Thirty-three groups in the region are signing a new commitment to learn about and respond to threatening behaviours before they escalate.
The organizations have all taken training from the Centre for Trauma-Informed Practices.
Executive director Kevin Cameron began developing the training after he was involved as a crisis counsellor in the aftermath of the fatal school shooting in Taber, Alberta in 1999.

Cameron's theory is that people don't just "snap" and commit violent crimes. He says there are often signs long before and community members can be trained to recognize them and help before it's too late.
"We have case after case quietly across Canada and parts of America where team members come back with their own jaws dropped and they're going 'Holy crap, we got close on that one," he said.
"Grandfather's gun was in his grandson's room and nobody knew it, including the grandpa, that his gun and ammunition had been taken away."
He credits the 33 organizations in Sudbury and Espanola, which includes school boards, hospitals, police, colleges, Big Brothers/Big Sisters, and new members Sudbury Multicultural Centre, Sparks Employment and Canadian Shield home health care with leading the way on these initiatives and keeping up on training and trauma response.

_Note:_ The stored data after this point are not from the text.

Lemma infer_task_detected an task w b frame ptr c d w' :
  detects an task w b frame ptr c d -> infer_task an task w = Some w' ->
  let '(r, d', tracker) :=
    detect api edge (ia_clock an) frame (de_config (sx_detector_runtime c)) d (iw_tracker w) in
  pl_buffers (iw_pipe w') =
    alter (fun x => updateCachedInferenceResult r (markInferenceDone r x)) b
      (pl_buffers (after_detect an w b frame ptr d')).
Proof.
  intros [Hb Hf Hi Hl Hd]. unfold Infer.infer_task, after_detect. rewrite Hb, Hf, Hi, Hl, Hd.
  destruct (detect _ _ _ _ _ _ _) as [[r d'] tracker].
  set (p2 := ia_during an _). clearbody p2.
  set (p3 := file_result b (it_stream_id task) r p2).
  assert (Hp3 : pl_buffers p3 =
            alter (fun x => updateCachedInferenceResult r (markInferenceDone r x)) b (pl_buffers p2)).
  { unfold p3, file_result, on_buffer. cbn. apply map_eq. intros i. destruct (decide (b = i)) as [->|Hne].
    - rewrite !lookup_alter_eq. by destruct (pl_buffers p2 !! i).
    - by rewrite !lookup_alter_ne. }
  clearbody p3.
  destruct (alarm_media _ _ _ _ _ _ _ _ _ _) as [[[rn sn] p4]|] eqn:Hm; [|done].
  apply alarm_media_scheduler in Hm as [_ Hp4]. cbn [mbind option_bind].
  destruct (iw_ipc w) as [ic|]; cbn [mbind option_bind]; [destruct (push_alarms _ ic); [|done]; cbn [mbind option_bind]|];
    intros; simplify_eq; cbn; by rewrite Hp4.
Qed.

(** The detector has nothing to say: no algorithm is within its dates, or the engine fails. *)
Definition detector_silent (ck : detect_clock) (cfg : StreamConfig) : Prop :=
  List.filter (isAlgorithmActiveNow (ck_system ck)) (sc_algorithms cfg) = [] \/
  forall input threshold, edge_infer edge input threshold = None.

Lemma detect_silent ck frame cfg d w :
  detector_silent ck cfg -> fr_frame_id (detect api edge ck frame cfg d w).1.1 = -1.
Proof.
  intros Hs. unfold detect, runPreprocessSteps. rewrite active_algorithm_run_spec.
  destruct (ad_inited d), (ad_infer d); try done. destruct (fb_decoded_image frame) as [image|]; [|done].
  destruct (img_fd image <? 0); [done|]. destruct Hs as [-> | Hs]; [done|].
  destruct (List.filter _ _); [done|]. cbn. by rewrite Hs.
Qed.

(** C27: A detection that has nothing to report - no algorithm is within its dates, or the
    engine fails - is taken for a success although its result names no frame: the task is
    given back but its frame is left [Running], stays the frame under inference, and no
    packet at or behind it can be published. *)
Theorem undetected_frame_stays_running (an : infer_answers) (task : InferTask frame_ptr) (w w' : InferWorld)
    (b : buffer_ptr) (frame : FrameBundle) (ptr : ctx_ptr) (c : StreamContext) (d : AlgoDetector)
    (sb : StreamBuffer) (q : frame_ptr)
    (Hdet : detects an task w b frame ptr c d)
    (Hsilent : detector_silent (ia_clock an) (de_config (sx_detector_runtime c)))
    (Hquiet : forall p, ia_meanwhile an p = p /\ ia_during an p = p)
    (Hsb : pl_buffers (iw_pipe w) !! b = Some sb) (Hwf : sb_wf sb)
    (Hnone : findFrame (-1) sb = None) (Hat : sb_frame_at sb (fb_frame_id frame) = Some (q, frame))
    (Halone : forall i f, i <> fb_frame_id frame -> findFrame i sb = Some f -> has_image f = true ->
                isInferring (fb_infer_state f) = false)
    (Hrun : infer_task an task w = Some w') :
  (forall e, rr_entries (pl_scheduler (iw_pipe w')) !! it_stream_id task = Some e -> en_inflight e = false) /\
  exists sb', pl_buffers (iw_pipe w') !! b = Some sb' /\
    findFrame (fb_frame_id frame) sb' = Some (fb_set_infer_state Running frame) /\
    forall front rest, sb_packets sb' = Some front :: rest -> ep_media_type front = Video ->
      fb_frame_id frame <= ep_frame_id front -> waitForPublishable kMinVideoWatermark sb' = false.
Proof.
  split.
  { destruct (infer_task_scheduler _ _ _ _ _ _ _ _ _ _ _ Hrun) as (s & _ & ->). intros e. apply given_back_free. }
  pose proof (infer_task_detected _ _ _ _ _ _ _ _ _ Hdet Hrun) as Hbufs.
  pose proof (detect_silent (ia_clock an) frame _ d (iw_tracker w) Hsilent) as Hr.
  destruct (detect _ _ _ _ _ _ _) as [[r d'] tracker]. cbn in Hr.
  unfold after_detect in Hbufs. rewrite (proj1 (Hquiet _)), (proj2 (Hquiet _)) in Hbufs. cbn in Hbufs.
  set (id := fb_frame_id frame) in *. set (sb1 := markInferenceRunning id sb).
  assert (Hsb1 : sb_frame_at sb1 id = Some (q, fb_set_infer_state Running frame)).
  { unfold sb1, markInferenceRunning, clearInferenceSelection. rewrite Hat, sb_frame_at_set, Hat. cbn.
    by rewrite bool_decide_true. }
  assert (Hwf1 : sb_wf sb1) by by apply clearInferenceSelection_wf.
  assert (Hsame : forall i, sb_frame_at sb1 i =
            (fun '(p, f) => (p, if bool_decide (p = q) then fb_set_infer_state Running f else f)) <$> sb_frame_at sb i).
  { intros i. unfold sb1, markInferenceRunning, clearInferenceSelection. by rewrite Hat, sb_frame_at_set. }
  assert (Hskip : updateCachedInferenceResult r (markInferenceDone r sb1) = sb1).
  { unfold updateCachedInferenceResult, markInferenceDone, clearInferenceSelection. rewrite Hr, Hsame. cbn.
    unfold findFrame in Hnone. by destruct (sb_frame_at sb (-1)). }
  exists sb1. split; [|split].
  - rewrite Hbufs, lookup_alter_eq, lookup_alter_eq, Hsb. cbn. f_equal. exact Hskip.
  - apply findFrame_Some. by exists q.
  - intros front rest Hfront Hv Hle. apply not_true_iff_false. intros Hw.
    apply (waitForPublishable_video kMinVideoWatermark sb1 front rest Hwf1 eq_refl Hfront Hv) in Hw as [_ Hw].
    destruct (inferringFrameIdLocked sb1) as [i|] eqn:Hi.
    + pose proof (pv_before _ _ _ Hw i Hi). apply first_inferring_Some in Hi as (_ & _ & f & _ & Hf & Himg & Hst & _).
      destruct (decide (i = id)) as [->|Hne]; [lia|].
      apply findFrame_Some in Hf as (p & Hf). rewrite Hsame in Hf.
      destruct (sb_frame_at sb i) as [[p' f']|] eqn:E; [|done]. cbn in Hf. injection Hf as _ Hf.
      case_bool_decide as Hpq; [by subst; pose proof (sb_frame_at_inj _ _ _ _ _ _ Hwf E Hat)|].
      subst f'. rewrite (Halone i f Hne) in Hst; [done|by apply findFrame_Some; exists p'|done].
    + apply (first_inferring_None sb1 (sb_frame_order sb1)) in Hi. rewrite Forall_forall in Hi.
      assert (id ∈ sb_frame_order sb1) as Hin.
      { apply (wf_order _ Hwf1). apply sb_frame_at_Some in Hsb1 as [Hq _]. by exists q. }
      specialize (Hi id Hin (fb_set_infer_state Running frame)).
      rewrite findFrame_Some in Hi. by specialize (Hi (ex_intro _ q Hsb1) (dt_image _ _ _ _ _ _ _ _ Hdet)).
Qed.
End Undetected.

Anna Maria Barsanti has been involved since the beginning in Sudbury, about fifteen years ago.
Barsanti said a school superintendent heard Cameron speak in Ottawa and was inspired to bring his message and training to Sudbury schools.
She said each of the 33 groups in the network has a responsibility to trigger an assessment if they witness a person behaving in a number of ways, including bullying, threatening, setting fires, cruelty to animals and other ways she describes as "cries for help."
"So that if you're aware of someone who's on a pathway toward violence, you can initiate a Violence Threat Risk Assessment (VTRA)," she said.
"It doesn't have to be the school, it doesn't have to be the police. It doesn't have to be child protection. You also have that ability to reach out to do what's necessary so someone's not hurting."
Barsanti estimates there are about 90 assessments a year in the Sudbury area, but says there's no real way to measure success, except in terms of feeling more secure.
"I think we all want to be able to be safe in our community," she said. "We want to know that things are being taken care of by the systems that are in place.
"If we're doing our work and we're doing our work well, then they can walk wherever they want to walk in our community. They can be wherever they want to be in our community and things will be OK."